◆ What you need to do
How do the lines below between the ones holding "unfold index." and "-- eexists. cbn", inclusive, read? Give them again exactly, with no other lines.

Stored items
- - - -

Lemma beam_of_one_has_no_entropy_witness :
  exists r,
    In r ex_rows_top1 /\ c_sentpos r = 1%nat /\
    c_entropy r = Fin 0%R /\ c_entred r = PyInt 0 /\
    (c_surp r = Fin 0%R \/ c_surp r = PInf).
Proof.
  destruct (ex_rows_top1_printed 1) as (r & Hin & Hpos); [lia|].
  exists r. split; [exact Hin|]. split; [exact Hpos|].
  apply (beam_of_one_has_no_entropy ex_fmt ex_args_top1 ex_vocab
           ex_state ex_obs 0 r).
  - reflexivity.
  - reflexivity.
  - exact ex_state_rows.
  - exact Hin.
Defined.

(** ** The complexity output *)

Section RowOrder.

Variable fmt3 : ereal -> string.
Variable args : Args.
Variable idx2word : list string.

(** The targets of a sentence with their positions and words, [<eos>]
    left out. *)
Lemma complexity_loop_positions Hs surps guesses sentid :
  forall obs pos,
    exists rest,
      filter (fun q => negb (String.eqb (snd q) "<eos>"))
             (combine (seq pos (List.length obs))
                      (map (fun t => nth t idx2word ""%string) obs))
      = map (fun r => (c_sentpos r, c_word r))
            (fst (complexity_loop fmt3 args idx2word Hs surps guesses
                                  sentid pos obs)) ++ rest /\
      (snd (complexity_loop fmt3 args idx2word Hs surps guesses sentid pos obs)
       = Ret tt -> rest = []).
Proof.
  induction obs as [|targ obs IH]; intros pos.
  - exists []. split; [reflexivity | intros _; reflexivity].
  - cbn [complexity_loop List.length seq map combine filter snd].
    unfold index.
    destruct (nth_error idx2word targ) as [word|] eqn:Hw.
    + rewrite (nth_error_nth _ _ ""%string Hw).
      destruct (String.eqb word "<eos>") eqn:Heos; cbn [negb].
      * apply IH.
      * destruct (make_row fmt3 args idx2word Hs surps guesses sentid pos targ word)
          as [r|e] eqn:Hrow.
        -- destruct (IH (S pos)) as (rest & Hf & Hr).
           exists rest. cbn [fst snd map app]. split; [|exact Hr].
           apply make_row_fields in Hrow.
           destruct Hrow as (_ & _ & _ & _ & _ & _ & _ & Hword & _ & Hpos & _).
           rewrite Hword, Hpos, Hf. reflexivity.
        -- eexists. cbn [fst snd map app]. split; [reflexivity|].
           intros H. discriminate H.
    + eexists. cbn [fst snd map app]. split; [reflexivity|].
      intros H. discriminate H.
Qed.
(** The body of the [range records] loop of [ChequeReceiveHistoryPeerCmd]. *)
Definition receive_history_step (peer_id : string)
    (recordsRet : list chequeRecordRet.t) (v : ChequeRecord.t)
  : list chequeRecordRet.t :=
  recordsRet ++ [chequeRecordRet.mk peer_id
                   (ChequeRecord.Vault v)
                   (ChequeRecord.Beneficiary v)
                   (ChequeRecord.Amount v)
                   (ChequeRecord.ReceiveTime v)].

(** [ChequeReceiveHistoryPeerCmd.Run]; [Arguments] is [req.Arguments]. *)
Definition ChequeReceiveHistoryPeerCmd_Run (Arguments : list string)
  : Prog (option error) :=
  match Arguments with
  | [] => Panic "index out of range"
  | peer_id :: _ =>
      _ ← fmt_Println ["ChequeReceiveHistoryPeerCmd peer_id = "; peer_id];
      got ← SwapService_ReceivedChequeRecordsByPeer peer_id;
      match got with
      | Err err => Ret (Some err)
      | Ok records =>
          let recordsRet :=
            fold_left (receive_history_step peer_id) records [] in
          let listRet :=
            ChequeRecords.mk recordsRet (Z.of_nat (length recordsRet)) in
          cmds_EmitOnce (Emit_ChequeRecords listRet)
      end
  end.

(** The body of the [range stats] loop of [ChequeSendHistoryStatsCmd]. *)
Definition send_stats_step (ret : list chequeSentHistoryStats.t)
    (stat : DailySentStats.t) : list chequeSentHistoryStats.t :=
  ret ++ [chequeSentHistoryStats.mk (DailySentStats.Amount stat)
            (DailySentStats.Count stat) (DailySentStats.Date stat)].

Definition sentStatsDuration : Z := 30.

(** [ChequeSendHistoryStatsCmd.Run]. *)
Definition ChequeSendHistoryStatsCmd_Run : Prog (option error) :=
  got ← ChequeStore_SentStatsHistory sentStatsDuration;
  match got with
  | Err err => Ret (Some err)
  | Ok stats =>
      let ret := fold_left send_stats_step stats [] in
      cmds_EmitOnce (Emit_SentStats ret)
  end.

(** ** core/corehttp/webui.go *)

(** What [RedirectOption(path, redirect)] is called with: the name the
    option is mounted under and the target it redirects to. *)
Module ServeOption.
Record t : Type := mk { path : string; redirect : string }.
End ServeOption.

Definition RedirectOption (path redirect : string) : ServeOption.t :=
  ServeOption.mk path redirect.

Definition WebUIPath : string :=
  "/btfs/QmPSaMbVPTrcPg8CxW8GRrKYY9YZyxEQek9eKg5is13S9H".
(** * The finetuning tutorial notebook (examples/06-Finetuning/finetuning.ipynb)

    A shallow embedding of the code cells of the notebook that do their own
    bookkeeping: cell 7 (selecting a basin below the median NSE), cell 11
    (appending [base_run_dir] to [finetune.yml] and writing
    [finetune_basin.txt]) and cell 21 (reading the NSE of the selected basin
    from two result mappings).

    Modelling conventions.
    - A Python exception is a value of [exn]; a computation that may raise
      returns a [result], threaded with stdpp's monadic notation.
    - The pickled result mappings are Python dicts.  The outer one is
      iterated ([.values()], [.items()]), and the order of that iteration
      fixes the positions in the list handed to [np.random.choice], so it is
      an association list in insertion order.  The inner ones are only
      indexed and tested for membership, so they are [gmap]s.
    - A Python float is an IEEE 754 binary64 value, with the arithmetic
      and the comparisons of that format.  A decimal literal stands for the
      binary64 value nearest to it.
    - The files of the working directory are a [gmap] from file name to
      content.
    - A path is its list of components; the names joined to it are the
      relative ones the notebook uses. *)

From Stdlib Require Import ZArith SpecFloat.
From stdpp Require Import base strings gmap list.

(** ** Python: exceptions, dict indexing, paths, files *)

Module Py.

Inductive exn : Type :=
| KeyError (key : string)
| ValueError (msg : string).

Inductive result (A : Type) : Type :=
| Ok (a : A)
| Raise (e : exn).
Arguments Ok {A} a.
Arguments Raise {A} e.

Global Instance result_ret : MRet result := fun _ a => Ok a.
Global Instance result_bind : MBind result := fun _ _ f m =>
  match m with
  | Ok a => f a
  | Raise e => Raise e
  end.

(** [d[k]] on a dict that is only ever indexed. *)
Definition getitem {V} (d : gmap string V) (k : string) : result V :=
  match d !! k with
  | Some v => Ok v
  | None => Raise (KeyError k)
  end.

- - - -

◆ Result below
    unfold index.
    destruct (nth_error idx2word targ) as [word|] eqn:Hw.
    + rewrite (nth_error_nth _ _ ""%string Hw).
      destruct (String.eqb word "<eos>") eqn:Heos; cbn [negb].
      * apply IH.
      * destruct (make_row fmt3 args idx2word Hs surps guesses sentid pos targ word)
          as [r|e] eqn:Hrow.
        -- destruct (IH (S pos)) as (rest & Hf & Hr).
           exists rest. cbn [fst snd map app]. split; [|exact Hr].
           apply make_row_fields in Hrow.
           destruct Hrow as (_ & _ & _ & _ & _ & _ & _ & Hword & _ & Hpos & _).
           rewrite Hword, Hpos, Hf. reflexivity.
        -- eexists. cbn [fst snd map app]. split; [reflexivity|].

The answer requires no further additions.